Where:
Smith College Museum of Art
20 Elm Street
Northampton, MA 01063
Admission:
FREE
Categories:
Art, Outside
Event website:
https://scma.smith.edu/art/exhibitions/younes-rahmoun-here-now
For his first-ever North American exhibition, Moroccan contemporary artist Younes Rahmoun created Here, Now, a multi-disciplinary, sensory experience at Smith College Museum of Art (SCMA) with two outdoor art installations on the college grounds, one in the Botanic Garden conservatory gallery, and more sculptures, drawings, and other artworks inside the museum’s galleries and windows. Fifteen works, created over the last 25 years, are on view through July 13, 2025 at the museum – which is open and free to the public year-round.

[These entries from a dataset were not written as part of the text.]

(** [ex repo tag]: the image repository has the tag.  What the registries answer says
    so: a status of 200 or 404 for quay.io, the list of tags for Artifact Registry.  An
    ECR repository [server/name] is the repository [name] of one account in one region,
    [has account region name]; the service answers for the registry that is asked for and
    without one for that of the account the keys belong to, in the region of the session,
    with the images that have the tag, whose other tags exist as well. *)
Record truthful (ex : string → string → bool) (has : string → string → string → string → bool)
    (account : string → string) (caller : string → string → string) : Prop := {
  tr_quay qc repo tag w resp w' : Quay c = Some qc → IsQuay repo = true →
    http_Do rg (default QuayAPIEndpoint (quay_endpoint qc) (Replace1 repo quay_prefix "") tag)
      (Bearer (APIToken qc)) w = (Ok resp, w') →
    (StatusCode resp = StatusOK → ex repo tag = true) ∧
    (StatusCode resp = StatusNotFound → ex repo tag = false);
  tr_gcr gc repo w resp w' : GCR c = Some gc → IsGCR repo = true →
    http_Do rg (default GCRAPIEndpoint (gcr_endpoint gc) (Replace1 repo gcr_prefix ""))
      (Basic "_json_key" (gcr_ServiceAccount gc)) w = (Ok resp, w') →
    (StatusCode resp = StatusOK → ∀ l, Unmarshal_tags rg (Body resp) = Ok l →
       ∀ t, t ∈ l ↔ ex repo t = true) ∧
    (StatusCode resp = StatusNotFound → ∀ t, ex repo t = false);
  tr_ecr sess input w pages err w' :
    let in_registry := has (default (caller (ses_AccessKeyID sess) (ses_SecretAccessKey sess)) (RegistryId input))
                           (ses_Region sess) (RepositoryName input) in
    let t := ImageTag input in
    DescribeImagesPages rg sess input w = ((pages, err), w') →
    (∀ page img t', page ∈ pages → img ∈ page → Some t' ∈ img → in_registry t' = true) ∧
    (err = None → in_registry t = true → ∃ page img, page ∈ pages ∧ img ∈ page ∧ Some t ∈ img) ∧
    (err = Some (ErrAWS ErrCodeImageNotFoundException) → in_registry t = false);
  tr_repo server name region t :
    ContainsByte server "/" = false → ExtractRegistry rg server = Ok region →
    ex (server +:+ "/" +:+ name) t = has (account server) region name t;
  tr_range s w : (range_set rg s w).1 ≡ₚ elements s;
}.

(** What a check promises. *)
Definition checks (ex : string → string → bool) (repo : string) (tags : list string) (r : res (bool * list string)) : Prop :=
  match r with
  | Ok (b, missing) =>
      (∀ t, t ∈ missing ↔ t ∈ tags ∧ ex repo t = false) ∧
      (b = true ↔ ∀ t, t ∈ tags → ex repo t = true)
  | _ => True
  end.

(** The missing tags decide the answer. *)
Lemma checks_missing (ex : string → string → bool) repo tags b missing :
  (∀ t, t ∈ missing ↔ t ∈ tags ∧ ex repo t = false) → (b = true ↔ missing = []) →
  checks ex repo tags (Ok (b, missing)).
Proof.
  intros Hm Hb. split; [done|]. rewrite Hb. split.
  - intros -> t Ht. destruct (ex repo t) eqn:E; [done|].
    assert (t ∈ []) as Hin by (by apply Hm). by apply not_elem_of_nil in Hin.
  - intros Hall. destruct missing as [|t missing]; [done|].
    assert (t ∈ tags ∧ ex repo t = false) as [Ht E] by (apply Hm; left). by rewrite Hall in E.
Qed.

(** ** The HTTP checkers *)

Lemma missing_tags_spec (ex : string → string → bool) repo (checkTag : string → M W bool) tags w :
  (∀ t w, wp (checkTag t) (λ r _, match r with Ok b => b = ex repo t | _ => True end) w) →
  wp (missing_tags checkTag tags)
     (λ r _, match r with Ok m => m = filter (λ t, ex repo t = false) tags | _ => True end) w.
Proof.
  intros Hc. revert w. induction tags as [|t tags IH]; intros w; cbn [missing_tags]; [done|].
  rewrite wp_bind, wp_wrapf. eapply wp_mono; [|apply Hc]. intros [b|?|?] w1; [|done..]. intros ->.
  rewrite wp_bind. eapply wp_mono; [|apply IH]. intros [m|?|?] w2; [|done..]. intros ->.
  rewrite wp_ret. destruct (ex repo t) eqn:E; [by rewrite filter_cons_False by congruence|].
  by rewrite filter_cons_True.
Qed.

Lemma all_tags_spec (ex : string → string → bool) repo (checkTag : string → M W bool) tags w :
  (∀ t w, wp (checkTag t) (λ r _, match r with Ok b => b = ex repo t | _ => True end) w) →
  wp (all_tags checkTag tags) (λ r _, checks ex repo tags r) w.
Proof.
  intros Hc. unfold all_tags. rewrite wp_bind.
  eapply wp_mono; [|by apply (missing_tags_spec ex repo)]. intros [m|?|?] w1; [|done..]. intros ->.
  rewrite wp_ret. apply checks_missing.
  - intros t. rewrite list_elem_of_filter. tauto.
  - rewrite bool_decide_eq_true. split; [apply nil_length_inv|by intros ->].
Qed.

Context (ex : string → string → bool) (has : string → string → string → string → bool)
  (account : string → string) (caller : string → string → string).
Context (Hex : truthful ex has account caller).

Lemma quay_checkTag_spec qc repo t w : Quay c = Some qc → IsQuay repo = true →
  wp (quay_checkTag rg qc repo t) (λ r _, match r with Ok b => b = ex repo t | _ => True end) w.
Proof.
  intros Hc Hq. unfold quay_checkTag. rewrite wp_bind, wp_wrapf, wp_lift_res.
  destruct (NewRequest rg _) as [[]|?|?]; [|done..]. rewrite wp_bind, wp_wrapf. unfold wp at 1.
  destruct (http_Do rg _ _ w) as [[resp|?|?] w1] eqn:E; [|done..]. cbn [fst snd].
  destruct (tr_quay _ _ _ _ Hex qc repo t w resp w1 Hc Hq E) as [H1 H2].
  destruct (Z.eqb_spec (StatusCode resp) StatusOK); [rewrite wp_ret; symmetry; auto|].
  destruct (Z.eqb_spec (StatusCode resp) StatusNotFound); [rewrite wp_ret; symmetry; auto|done].
Qed.

Lemma found_spec tag (l : list string) b :
  foldl (λ found v, if bool_decide (v = tag) then true else found) b l = true ↔ b = true ∨ tag ∈ l.
Proof.
  revert b. induction l as [|v l IH]; intros b; cbn [foldl].
  - split; [by left|]. intros [?|?%not_elem_of_nil]; done.
  - rewrite IH, elem_of_cons. case_bool_decide; naive_solver.
Qed.

Lemma gcr_checkTag_spec gc repo t w : GCR c = Some gc → IsGCR repo = true →
  wp (gcr_checkTag rg gc repo t) (λ r _, match r with Ok b => b = ex repo t | _ => True end) w.
Proof.
  intros Hc Hq. unfold gcr_checkTag. rewrite wp_bind, wp_wrapf, wp_lift_res.
  destruct (NewRequest rg _) as [[]|?|?]; [|done..]. rewrite wp_bind, wp_wrapf. unfold wp at 1.
  destruct (http_Do rg _ _ w) as [[resp|?|?] w1] eqn:E; [|done..]. cbn [fst snd].
  destruct (tr_gcr _ _ _ _ Hex gc repo w resp w1 Hc Hq E) as [H1 H2].
  destruct (Z.eqb_spec (StatusCode resp) StatusOK) as [Hs|_].
  - rewrite wp_bind, wp_wrapf, wp_lift_res. destruct (Unmarshal_tags rg _) as [l|?|?] eqn:El; [|done..].
    rewrite wp_ret. specialize (H1 Hs l eq_refl t). apply eq_true_iff_eq. rewrite found_spec. naive_solver.
  - destruct (Z.eqb_spec (StatusCode resp) StatusNotFound); [rewrite wp_ret; symmetry; auto|done].
Qed.

(** ** ECR *)

Lemma delete_image_spec (img : list (option string)) (m : gset string) t :
  t ∈ foldl (λ m it, match it with Some t => m ∖ {[t]} | None => m end) m img ↔
  t ∈ m ∧ Some t ∉ img.
Proof.
  revert m. induction img as [|[t'|] img IH]; intros m; cbn [foldl].
  - pose proof (not_elem_of_nil (Some t)). tauto.
  - rewrite IH, elem_of_difference, elem_of_singleton, elem_of_cons. naive_solver.
  - rewrite IH, elem_of_cons. naive_solver.
Qed.

Lemma delete_page_spec (page : ecr_page) (m : gset string) t :
  t ∈ delete_page m page ↔ t ∈ m ∧ ∀ img, img ∈ page → Some t ∉ img.
Proof.
  unfold delete_page. revert m. induction page as [|img page IH]; intros m; cbn [foldl].
  - split; [|tauto]. intros Ht. split; [done|]. by intros ? ?%not_elem_of_nil.
  - rewrite IH, delete_image_spec. setoid_rewrite elem_of_cons. naive_solver.
Qed.

Lemma delete_pages_spec (pages : list ecr_page) (m : gset string) t :
  t ∈ foldl delete_page m pages ↔ t ∈ m ∧ ∀ page img, page ∈ pages → img ∈ page → Some t ∉ img.
Proof.
  revert m. induction pages as [|page pages IH]; intros m; cbn [foldl].
  - split; [|tauto]. intros Ht. split; [done|]. by intros ? ? ?%not_elem_of_nil.
  - rewrite IH, delete_page_spec. setoid_rewrite elem_of_cons. naive_solver.
Qed.

(** The tags still missing after the tags [done] have been looked up: nothing that
    exists was among those, nothing that does not exist was removed. *)
Lemma describe_all_spec sess name tags m w :
  let ex := has (caller (ses_AccessKeyID sess) (ses_SecretAccessKey sess)) (ses_Region sess) name in
  wp (describe_all rg sess name tags m)
     (λ r _, match r with
             | Ok m' => (∀ t, t ∈ m' → t ∈ m) ∧ (∀ t, t ∈ m → ex t = false → t ∈ m') ∧
                        (∀ t, t ∈ tags → ex t = true → t ∉ m')
             | _ => True
             end) w.
Proof.
  intros ex'. revert m w. induction tags as [|t tags IH]; intros m w; cbn [describe_all].
  { rewrite wp_ret. split_and!; try done. by intros t ?%not_elem_of_nil. }
  rewrite wp_bind, wp_run. set (input := {| RegistryId := None; RepositoryName := name; ImageTag := t |}).
  destruct (DescribeImagesPages rg sess input w) as [[pages err] w1] eqn:E.
  destruct (tr_ecr _ _ _ _ Hex sess input w pages err w1 E) as (H1 & H2 & H3).
  cbn [default RegistryId RepositoryName ImageTag input from_option id] in H1, H2, H3. fold ex' in H1, H2, H3. cbn [fst snd].
  assert (∀ m' : gset string, ((∀ t, t ∈ m' → t ∈ foldl delete_page m pages) ∧
            (∀ t, t ∈ foldl delete_page m pages → ex' t = false → t ∈ m') ∧
            (∀ t, t ∈ tags → ex' t = true → t ∉ m')) →
            (err = None ∨ err = Some (ErrAWS ErrCodeImageNotFoundException)) →
            (∀ t, t ∈ m' → t ∈ m) ∧ (∀ t, t ∈ m → ex' t = false → t ∈ m') ∧
            (∀ t', t' ∈ t :: tags → ex' t' = true → t' ∉ m')) as Hstep.
  { intros m' (Ha & Hb & Hc) Herr. split_and!.
    - intros t' Ht'%Ha. by apply delete_pages_spec in Ht' as [? _].
    - intros t' Ht' He. apply Hb; [|done]. apply delete_pages_spec. split; [done|].
      intros page img Hp Hi Hin. by rewrite (H1 page img t' Hp Hi Hin) in He.
    - intros t' [->|Ht']%elem_of_cons He; [|by apply Hc]. intros Hin%Ha.
      apply delete_pages_spec in Hin as [_ Hin]. destruct Herr as [Herr|Herr].
      + destruct (H2 Herr He) as (page & img & Hp & Hi & Hs'). by apply (Hin page img).
      + by rewrite (H3 Herr) in He. }
  destruct err as [err|].
  - destruct (decide _) as [->|_]; [|done]. eapply wp_mono; [|apply IH].
    intros [m'|?|?] w2 Hm; [|done..]. apply Hstep; [done|by right].
  - eapply wp_mono; [|apply IH]. intros [m'|?|?] w2 Hm; [|done..]. apply Hstep; [done|by left].
Qed.

(** The registry an ECR check looks into: that of the account of its keys. *)
Definition looked_up (repo t : string) : bool :=
  match ECR c, Cut repo "/" with
  | Some r, (server, Some name) =>
      match ExtractRegistry rg server with
      | Ok region => has (caller (AccessKeyID r) (SecretAccessKey r)) region name t
      | _ => ex repo t
      end
  | _, _ => ex repo t
  end.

Younes Rahmoun: Here, Now encourages visitors to walk – and drive – between the site-specific installations. Ghorfa #13 (Al-Ana/Huna) is a small, unusually shaped room, a remote place to offer stillness and reflection after walking through the forest at the college’s Ada and Archibald MacLeish Field Station in West Whately, Mass, a short drive from the museum. Rahmoun created Chajara-Tupelo along the banks of Paradise Pond and near the college’s Japanese Garden on its campus in Northampton. There, he planted a swamp-growing tupelo tree during a performance in September 2019. A video installation called Habba is located in the college’s Lyman Plant House, reminding visitors of the regeneration of seeds from trees to seeds again. The main exhibition of Here, Now features the other works inside the museum at 20 Elm Street in Northampton.
Several events are planned in response to Younes Rahmoun: Here, Now: The Miller Lecture in Art History with Dr. Hannah Feldman on Friday, March 28 at 4:30 p.m., and an online program and conversation between Emma Chubb and Sarah Loomis, Associate Director of Education and Interpretation at the Botanic Garden, on Friday, April 4.